Saved data entries:
(* ===== verification/VoteLedger.v ===== *)
(** * What a stage keeps of the log of votes

    A [ledger] is the fields of an Avalanche decision stage that voting is about:
    transactions, the DAG, confidences, conflict sets, queries and ballots. [VoteRule] is
    what a kind of conflict set and its rule have to say of themselves; [logs] relates a
    log of VoteLog.v to a ledger: everything kept is a function of the log. Each event
    changes the ledger in one way ([logs_record], [logs_gain], [tracks_touch], ...). *)

From S2P Require Import Prelude F64 Protocol Peers Utils Config AvaDecide VoteLog.
From S2P Require AvaProps.
Local Open Scope N_scope.

(** How often [u] is among the inputs: a payment may name an output twice. *)
Fixpoint occ (u : Utxo) (keys : list Utxo) : N :=
  match keys with [] => 0 | k :: keys => (if decide (k = u) then 1 else 0) + occ u keys end.

Lemma occ_in u keys : u ∈ keys → 1 ≤ occ u keys.
Proof. induction 1; cbn; [rewrite decide_True by done; lia|lia]. Qed.

(** The fields of a stage that voting is about; [C] is its conflict set. *)
Record ledger (C : Type) := mkLedger {
  lg_thresh : N;
  lg_beta1 : N;
  lg_beta2 : N;
  lg_k : N;
  lg_pool : gmap Hash (Txn * TxnCtx);
  lg_dag : gmap Hash DagNode;
  lg_conf : gmap Hash N;
  lg_sets : gmap Utxo C;
  lg_finished : gset N;
  lg_query : gmap N (list (option Hash));
  lg_votes : gmap N (N * list N);
}.
Arguments mkLedger {C}.
Arguments lg_thresh {C}. Arguments lg_beta1 {C}. Arguments lg_beta2 {C}. Arguments lg_k {C}.
Arguments lg_pool {C}. Arguments lg_dag {C}. Arguments lg_conf {C}. Arguments lg_sets {C}.
Arguments lg_finished {C}. Arguments lg_query {C}. Arguments lg_votes {C}.

Section Setters.
Context {C : Type}.
Implicit Types (l : ledger C).
Definition set_sets (cts : gmap Utxo C) l : ledger C :=
  mkLedger (lg_thresh l) (lg_beta1 l) (lg_beta2 l) (lg_k l) (lg_pool l) (lg_dag l) (lg_conf l) cts
    (lg_finished l) (lg_query l) (lg_votes l).
Definition set_conf (c : gmap Hash N) l : ledger C :=
  mkLedger (lg_thresh l) (lg_beta1 l) (lg_beta2 l) (lg_k l) (lg_pool l) (lg_dag l) c (lg_sets l)
    (lg_finished l) (lg_query l) (lg_votes l).
Definition set_dag (d : gmap Hash DagNode) l : ledger C :=
  mkLedger (lg_thresh l) (lg_beta1 l) (lg_beta2 l) (lg_k l) (lg_pool l) d (lg_conf l) (lg_sets l)
    (lg_finished l) (lg_query l) (lg_votes l).
Definition set_books (fin : gset N) (q : gmap N (list (option Hash))) (vs : gmap N (N * list N)) l : ledger C :=
  mkLedger (lg_thresh l) (lg_beta1 l) (lg_beta2 l) (lg_k l) (lg_pool l) (lg_dag l) (lg_conf l) (lg_sets l)
    fin q vs.
End Setters.

(** The conflict sets of a stage: whether one has conflicts, whom it prefers, what its
    counters say of the log; a new one, and one that gets a second member. [vr_accept]
    is the rule, for [beta1] and [beta2]; [vr_resets], whether a failed poll resets them. *)
Class VoteRule (C : Type) := {
  vr_conflicts : C → bool;
  vr_pref : C → Hash;
  vr_counts : list vote_event → Utxo → C → Prop;
  vr_accept : N → N → list vote_event → Hash → Prop;
  vr_resets : bool;
  vr_fresh : Hash → C;
  vr_mark : C → C;
  vr_fresh_ok h : vr_conflicts (vr_fresh h) = false ∧ vr_pref (vr_fresh h) = h;
  vr_mark_ok ct : vr_conflicts (vr_mark ct) = true ∧ vr_pref (vr_mark ct) = vr_pref ct;
  vr_counts_fresh H u h : untouched u H → vr_counts H u (vr_fresh h);
  vr_counts_mark H u ct : vr_counts H u ct → vr_counts H u (vr_mark ct);
  vr_counts_other e H u ct : ¬ about u e → vr_counts H u ct → vr_counts (e :: H) u ct;
}.
#[global] Hint Mode VoteRule ! : typeclass_instances.

(** The stage of a state, and its queue of batches to commit. *)
Class Stage (S C : Type) := {
  st_ledger : S → ledger C;
  st_queue : S → list (N * list Hash);
}.
#[global] Hint Mode Stage ! - : typeclass_instances.

Section Ledger.
Context `{VoteRule C}.
Implicit Types (L : list vote_event) (l : ledger C) (ct : C).

Definition spends (l : ledger C) (h : Hash) (u : Utxo) : Prop :=
  ∃ e, lg_pool l !! h = Some e ∧ u ∈ txn_keys e.1.

Definition terms_of (l : ledger C) : Terms :=
  mkTerms (vr_accept (C:=C) (lg_beta1 l) (lg_beta2 l)) (lg_k l) (lg_thresh l) (vr_resets (C:=C)).

(** The ballots of a batch that is not counted yet, and whom it asks about. *)
Definition books L (fin : gset N) (q : gmap N (list (option Hash))) (vs : gmap N (N * list N)) : Prop :=
  ∀ blk, (blk ∈ fin ↔ Tally blk ∈ L) ∧
    (Tally blk ∉ L → q !! blk = ask blk L ∧
      match vs !! blk with
      | None => ballots blk L = []
      | Some v => ∃ n, v = (N.of_nat (length (ballots blk L)), columns n (ballots blk L))
      end).

(** The ledger is what the log says, ... *)
Record tracks L l : Prop := {
  tr_fair : fair (terms_of l) L;
  tr_books : books L (lg_finished l) (lg_query l) (lg_votes l);
  tr_batch : ∀ h e, lg_pool l !! h = Some e → ∃ ts, Batch ts ∈ L ∧ (h, e.1) ∈ ts;
  tr_pool : ∀ h e, lg_pool l !! h = Some e → Seen h (txn_parents e.1) (txn_keys e.1) ∈ L;
  tr_seen : ∀ h ps keys, Seen h ps keys ∈ L →
    ∃ e, lg_pool l !! h = Some e ∧ ps = txn_parents e.1 ∧ keys = txn_keys e.1;
  tr_dag : ∀ h node, lg_dag l !! h = Some node → ∃ keys, Seen h (parents node) keys ∈ L;
  tr_undecided : ∀ h, undecided L h ↔ is_Some (lg_dag l !! h);
  tr_confidence : ∀ h, lg_conf l !! h = (λ _, gains h L) <$> lg_pool l !! h;
  tr_unseen : ∀ h, lg_pool l !! h = None → gains h L = 0 ∧ ∀ u, touches h u L = 0;
  tr_set : ∀ u ct, lg_sets l !! u = Some ct → spends l (vr_pref ct) u ∧ vr_counts L u ct;
  tr_no_set : ∀ u, lg_sets l !! u = None → untouched u L;
  tr_member : ∀ u h, spends l h u →
    ∃ ct, lg_sets l !! u = Some ct ∧ (vr_conflicts ct = false → vr_pref ct = h);
}.

(** ... the preferred transaction of an output has the most votes, and each vote
    reaches each input; one more vote for [h] has yet to reach the outputs [rest]. *)
Record pending (h : Hash) (rest : list Utxo) L l : Prop := {
  pd_pref : ∀ u ct x, lg_sets l !! u = Some ct → spends l x u →
    gains x L ≤ gains (vr_pref ct) L + (if decide (x = h ∧ u ∈ rest) then 1 else 0);
  pd_reach : ∀ x u e, lg_pool l !! x = Some e →
    touches x u L + (if decide (x = h) then occ u rest else 0) = gains x L * occ u (txn_keys e.1);
}.

Definition logs L l : Prop := tracks L l ∧ ∀ h, pending h [] L l.

Lemma pending_nil h h' L l : pending h [] L l → pending h' [] L l.
Proof.
  intros [Hp Hr]. split.
  - intros u ct x Hu Hs. specialize (Hp u ct x Hu Hs). assert (∀ y, ¬ (x = y ∧ u ∈ [])) as Hno by (by intros y [_ ?%elem_of_nil]).
    by rewrite decide_False in Hp by apply Hno; rewrite decide_False by apply Hno.
  - intros x u e He. specialize (Hr x u e He). cbn in *. repeat case_decide; lia.
Qed.

Lemma spends_spent L l h u : tracks L l → spends l h u → spent L h u.
Proof. intros Ht (e & He & Hu). eexists _, _. split; [by eapply tr_pool|done]. Qed.

Lemma spent_spends L l h u : tracks L l → spent L h u → spends l h u.
Proof. intros Ht (ps & keys & Hs & Hu). destruct (tr_seen _ _ Ht _ _ _ Hs) as (e & He & _ & ->). by exists e. Qed.

Lemma spends_alone L l h u ct :
  tracks L l → spends l h u → lg_sets l !! u = Some ct → vr_conflicts ct = false → vr_pref ct = h.
Proof. intros Ht Hs Hu Hf. destruct (tr_member _ _ Ht _ _ Hs) as (ct1 & ? & Hp). simplify_eq. by apply Hp. Qed.

(** Each vote has reached each input. *)
Lemma logs_reach L l h u : logs L l → spends l h u → gains h L ≤ touches h u L.
Proof.
  intros [_ Hp] (e & He & Hu). pose proof (pd_reach _ _ _ _ (Hp h) h u e He) as Hr. cbn in Hr.
  rewrite decide_True in Hr by done. pose proof (occ_in _ _ Hu). nia.
Qed.

(** Other events leave queries and ballots as they were. *)
Definition bookless (e : vote_event) : Prop :=
  match e with Ask _ _ | Ballot _ _ | Tally _ => False | _ => True end.

Lemma books_other e L fin q vs : bookless e → books L fin q vs → books (e :: L) fin q vs.
Proof.
  intros He Hb blk. destruct (Hb blk) as [Hf Hq]. rewrite elem_of_cons.
  assert (ask blk (e :: L) = ask blk L ∧ ballots blk (e :: L) = ballots blk L) as [-> ->] by (by destruct e).
  assert (Tally blk ≠ e) by (by destruct e). tauto.
Qed.

(** The fields that an event about votes leaves as they were. *)
Local Ltac kept Ht :=
  let Hx := fresh in
  solve [ apply books_other; [done|exact (tr_books _ _ Ht)]
  | exact (tr_confidence _ _ Ht) | exact (tr_unseen _ _ Ht) | exact (tr_member _ _ Ht)
  | intros ? ? Hx; destruct (tr_batch _ _ Ht _ _ Hx) as (? & ? & ?); eexists; split; [by right|done]
  | intros ? ? Hx; right; exact (tr_pool _ _ Ht _ _ Hx)
  | intros ? ? ? Hx; apply seen_vote in Hx; [|done]; exact (tr_seen _ _ Ht _ _ _ Hx)
  | intros ? ? Hx; destruct (tr_dag _ _ Ht _ _ Hx) as [? ?]; eexists; by right
  | intros ?; rewrite undecided_vote by done; apply (tr_undecided _ _ Ht)
  | intros ? ? Hx; destruct (tr_set _ _ Ht _ _ Hx); split; [done|apply vr_counts_other; [by intros []|done]]
  | intros ? Hx; apply untouched_cons; [by intros []|by apply (tr_no_set _ _ Ht)] ].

WHAT YOU HAVE TO DO: Return every line of the preceding records in which the word "Types" appears.

RESPONSE:
Implicit Types (l : ledger C).
Implicit Types (L : list vote_event) (l : ledger C) (ct : C).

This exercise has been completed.